Profiling your Application - A quick introduction
Profiling your application
Profiling your application can be difficult to do. You can either do it by guesswork (not a very efficient way of doing it), or by using some tools to help you. Sometimes you'll be surprised at where a bottleneck occurs, which is why guessing doesn't work - you could be looking in the completely wrong spot!
One of the best tools when working with a PHP application is XDebug. I'm assuming you have root access to your server and you are working on a development machine - don't try this on in a production environment ;)
Installing it is quite easy, the instructions on their website are pretty straight forward and can be foundhere.

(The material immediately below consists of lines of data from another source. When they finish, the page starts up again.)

(** C3, amended: the callbacks share the fitting and the file I/O between
    them, and none does both.
    - [step] calls [model.fit] exactly once when the iteration counter is
      a number and not at all otherwise (it raises at the increment); it
      makes no file call and changes no file.
    - Every call of [save_checkpoint] opens the file [checkpoint] of the
      directory for writing; when the open succeeds the file then holds
      the JSON text of the score and the counter, and when it fails the
      open is the only call and no file changes.  All its calls are file
      calls and none is a fit.
    - Every call of [load_checkpoint] opens that file for reading; when it
      exists the next call reads it, and when it does not the open is the
      only call.  All its calls are file calls, none is a fit, and no
      file changes.
    - [setup] and [reset_config] make one library call, the constructor
      of LGBMRegressor: no fit, no file call, no file changed. *)
Theorem callbacks_fit_or_do_file_io (i : invocation) (st : State) :
  let calls := calls_of i st in
  let after := invoke i st in
  match i with
  | InvSetup _ _ _ | InvResetConfig _ =>
      calls = [CallLGBMRegressor] /\
      files (env after) = files (env st)
  | InvStep =>
      count_fits calls
        = (if is_number (current_iteration (self st)) then 1 else 0)%nat /\
      does_file_io calls = false /\
      files (env after) = files (env st)
  | InvSaveCheckpoint d =>
      exists rest,
        calls = CallOpen (path_join d "checkpoint") WriteMode :: rest /\
        forallb is_file_io rest = true /\
        fits_model calls = false /\
        if can_write (env st) (path_join d "checkpoint")
        then files (env after) !! path_join d "checkpoint"
               = Some (json_dumps (checkpoint_state (self st)))
        else rest = [] /\ files (env after) = files (env st)
  | InvLoadCheckpoint d =>
      exists rest,
        calls = CallOpen (path_join d "checkpoint") ReadMode :: rest /\
        forallb is_file_io rest = true /\
        fits_model calls = false /\
        files (env after) = files (env st) /\
        match files (env st) !! path_join d "checkpoint" with
        | Some _ =>
            exists rest',
              rest = CallFileRead (path_join d "checkpoint") :: rest'
        | None => rest = []
        end
  end.
Proof.
  destruct i as [cfg x y| |d|d|cfg]; cbv zeta.
  - split; [apply calls_of_setup|].
    unfold invoke, setup. run. destruct (LGBMRegressor cfg); reflexivity.
  - rewrite calls_of_step. unfold invoke. rewrite step_unfold.
    destruct (current_iteration (self st)); simpl;
      try (repeat split; reflexivity);
      step_paths ltac:(idtac; repeat split; reflexivity).
  - rewrite calls_of_save_checkpoint.
    unfold invoke, save_checkpoint, open_w, file_write, joblib_dump. run.
    destruct (can_write (env st) (path_join d "checkpoint")); simpl.
    + eexists. split; [reflexivity|]. split; [reflexivity|].
      split; [reflexivity|].
      rewrite lookup_insert_eq. simpl.
      destruct (can_write (env st) (path_join d "model.joblib")); simpl.
      * rewrite lookup_insert_ne, lookup_insert_eq; [reflexivity|].
        intros Heq. exact (checkpoint_paths_differ d (eq_sym Heq)).
      * apply lookup_insert_eq.
    + exists []. repeat split; reflexivity.
  - destruct (calls_of_load_checkpoint d st) as (rest & Hcalls & Hrest & Hread).
    exists rest. split; [exact Hcalls|]. split; [exact Hrest|].
    split; [rewrite Hcalls; apply (file_io_is_no_fit (_ :: rest)); exact Hrest|].
    split; [|exact Hread].
    clear Hcalls Hrest Hread. unfold invoke.
    load_checkpoint_paths d st ltac:(idtac; reflexivity).
  - split; [apply calls_of_reset_config|].
    unfold invoke, reset_config. run. destruct (LGBMRegressor cfg); reflexivity.
Qed.

(** ** step *)

(** C6, amended: from a state whose iteration counter is the int [n],
    [step] leaves the counter at [n + 1], also when a library call raises
    afterwards; it calls [model.fit] exactly once, as its first library
    call, without [init_model] when the new counter is 1 and with
    [init_model] set to the model itself otherwise, on the training data of
    the instance, and the model is then what that call left.  When the fit
    and the cross-validation return, [step] returns a dict with the single
    key "r2_score", bound to the mean score of the cross-validation of the
    fitted model, which is also the [current_step_score] after the call. *)
Theorem step_increments_and_reports (st : State) (n : Z) :
  current_iteration (self st) = PInt n ->
  let m := model (self st) in
  let x := x_train (self st) in
  let y := y_train (self st) in
  let first := bool_decide (n + 1 = 1) in
  let fitted := model_fit m x y (if first then None else Some m) in
  let st' := fst (step st) in
  current_iteration (self st') = PInt (n + 1) /\
  count_fits (calls_of InvStep st) = 1%nat /\
  head (calls_of InvStep st) = Some (CallModelFit (negb first)) /\
  model (self st') = fst fitted /\
  forall mean : Float,
    snd fitted = Ok tt ->
    cross_val_score_mean (fst fitted) x y = Ok mean ->
    snd (step st) = Ok [("r2_score", PFloat mean)] /\
    current_step_score (self st') = PFloat mean /\
    calls_of InvStep st = [CallModelFit (negb first); CallCrossValScore].
Proof.
  intros Hn. cbv zeta.
  rewrite calls_of_step, step_unfold, Hn. simpl.
  case_bool_decide as Hone; simpl.
  - destruct (model_fit (model (self st)) (x_train (self st))
                (y_train (self st)) None) as [m' [[]|e]]; simpl.
    + destruct (cross_val_score_mean m' (x_train (self st))
                  (y_train (self st))) as [s|e]; simpl;
        repeat (split; [reflexivity|]); intros mean _ Hmean;
        [injection Hmean as <-; repeat split; reflexivity | discriminate].
    + repeat (split; [reflexivity|]). intros mean Hfit. discriminate.
  - destruct (model_fit (model (self st)) (x_train (self st))
                (y_train (self st)) (Some (model (self st))))
      as [m' [[]|e]]; simpl.
    + destruct (cross_val_score_mean m' (x_train (self st))
                  (y_train (self st))) as [s|e]; simpl;
        repeat (split; [reflexivity|]); intros mean _ Hmean;
        [injection Hmean as <-; repeat split; reflexivity | discriminate].
    + repeat (split; [reflexivity|]). intros mean Hfit. discriminate.
Qed.

(** ** load_checkpoint *)

Lemma load_checkpoint_keeps_config (d : string) (st : State) :
  current_config (self (fst (load_checkpoint d st))) = current_config (self st).
Proof. load_checkpoint_paths d st ltac:(idtac; reflexivity). Qed.

(** C5: whatever the directory holds, and whether [load_checkpoint]
    returns or raises, the instance it leaves has the [current_config],
    [x_train] and [y_train] it had before: only [current_step_score],
    [current_iteration] and [model] can differ.  No file changes either. *)
Theorem load_checkpoint_frame (tmp_checkpoint_dir : string) (st : State) :
  let st' := fst (load_checkpoint tmp_checkpoint_dir st) in
  current_config (self st') = current_config (self st) /\
  x_train (self st') = x_train (self st) /\
  y_train (self st') = y_train (self st) /\
  files (env st') = files (env st).
Proof.
  load_checkpoint_paths tmp_checkpoint_dir st
    ltac:(idtac; split; [|split; [|split]]; reflexivity).
Qed.

(** ** save_checkpoint, then load_checkpoint *)

(** C4: in a directory whose two checkpoint files can be written,
    [save_checkpoint] returns its argument and leaves the instance as it
    was; a later [load_checkpoint] of the same directory, on any instance
    and with the two files as they were left, returns and sets
    [current_step_score], [current_iteration] and [model] to the values the
    saving instance had.  json and joblib are assumed to read back what
    they wrote for these values. *)
Theorem save_then_load_restores (t : Trainable) (tmp_checkpoint_dir : string)
    (en : Env) :
  can_write en (path_join tmp_checkpoint_dir "checkpoint") = true ->
  can_write en (path_join tmp_checkpoint_dir "model.joblib") = true ->
  json_round_trips (checkpoint_state t) ->
  joblib_round_trips (model t) ->
  exists en1,
    save_checkpoint tmp_checkpoint_dir (mkState t en)
      = (mkState t en1, Ok tmp_checkpoint_dir) /\
    forall (t2 : Trainable) (en2 : Env),
      files en2 !! path_join tmp_checkpoint_dir "checkpoint"
        = files en1 !! path_join tmp_checkpoint_dir "checkpoint" ->
      files en2 !! path_join tmp_checkpoint_dir "model.joblib"
        = files en1 !! path_join tmp_checkpoint_dir "model.joblib" ->
      exists st3,
        load_checkpoint tmp_checkpoint_dir (mkState t2 en2) = (st3, Ok tt) /\
        current_step_score (self st3) = current_step_score t /\
        current_iteration (self st3) = current_iteration t /\
        model (self st3) = model t.
Proof.
  intros Hw1 Hw2 Hjson Hjoblib.
  pose proof (checkpoint_paths_differ tmp_checkpoint_dir) as Hne.
  unfold json_round_trips, checkpoint_state in Hjson.
  unfold joblib_round_trips in Hjoblib.
  eexists. split.
  - unfold save_checkpoint, open_w, file_write, joblib_dump. run.
    rewrite Hw1. simpl. rewrite lookup_insert_eq. simpl.
    rewrite Hw2. simpl. reflexivity.
  - intros t2 en2 Hf1 Hf2. simpl in Hf1, Hf2.
    rewrite lookup_insert_ne, lookup_insert_eq in Hf1 by congruence.
    rewrite lookup_insert_eq in Hf2. rewrite append_empty_l in Hf1.
    unfold load_checkpoint, open_r, file_read, joblib_load. run.
    rewrite Hf1. simpl. rewrite Hf1. simpl.
    rewrite Hjson. simpl.
    rewrite Hf2. simpl. rewrite Hjoblib. simpl.
    eexists. split; [reflexivity|]. simpl. auto.
Qed.

(** ** The hyperparameters *)

(** No method computes a configuration: after any call, [current_config]
    is the one the caller passed ([setup], [reset_config]) or the one the
    instance already had. *)
Lemma config_comes_from_the_caller (i : invocation) (st : State) :
  current_config (self (invoke i st)) =
    match i with
    | InvSetup cfg _ _ | InvResetConfig cfg => cfg
    | InvStep | InvSaveCheckpoint _ | InvLoadCheckpoint _ =>
        current_config (self st)
    end.
Proof.
  destruct i as [cfg x y| |d|d|cfg]; simpl.
  - unfold setup. run. destruct (LGBMRegressor cfg); reflexivity.
  - rewrite step_unfold.
    destruct (py_iadd_int (current_iteration (self st)) 1) as [it|]; simpl;
      [|reflexivity].
    step_paths ltac:(idtac; reflexivity).
  - unfold save_checkpoint, open_w, file_write, joblib_dump. run.
    destruct (can_write (env st) (path_join d "checkpoint")); simpl;
      [|reflexivity].
    destruct (can_write (env st) (path_join d "model.joblib")); reflexivity.
  - apply load_checkpoint_keeps_config.
  - unfold reset_config. run. destruct (LGBMRegressor cfg); reflexivity.
Qed.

Once it's installed, you need to enable it in your php.ini file. To do that, open it up and jump to the bottom. Add the following line:
zend_extension=/path/to/xdebug.so
Where /path/to/xdebug.so is where it was installed.
If you are doing this for web applications, you'll need to restart your webserver. You'll also need to put the following in a .htaccess file so profiling is enabled for your app:
xdebug.profiler_enable=1
xdebug.profiler_output_dir=/tmp
xdebug.profiler_output_name=cachegrind.out.%t.%p
For command line scripts, place those directives in the php.ini file (after loading the zend_extension), they can't be done on the fly.
Once you have that going (check your web server logs for errors if necessary), you can fire up your application.
After you view a page, you'll see a file in the /tmp folder called 'cachegrind.out.timestamp.pid', eg 'cachegrind.out.1211853650.6921'. The timestamp & pid will change per page view, so if you're on a busy or shared development server, change the profile_output_dir to another writable folder (eg your application has a writable cache/ folder).
Now you have a profile script, how do you use it?
The best tool to do that is KCacheGrind, however that is for Linux based systems only. If you're on a Windows desktop, you can use WinCacheGrind - however it hasn't been updated in a while and doesn't show as much information as KCacheGrind.
Here's a screenshot of part of the profile of running an Email Marketer cron job (which sent an email to 50,000 subscribers while the app was in "test mode"). The graph tells us that most of the time is spent in the SS_Email_API->Send method. Inside that, most of the time is spent in _ReplaceCustomFields (which in turn shows most of the time is spent doing the replacements).
Using this method of profiling, we were able to find a problem with sending an email campaign with lots of trackable links. We significantly improved the way that link tracking occurred to enhance sending speed and still provide the same functionality.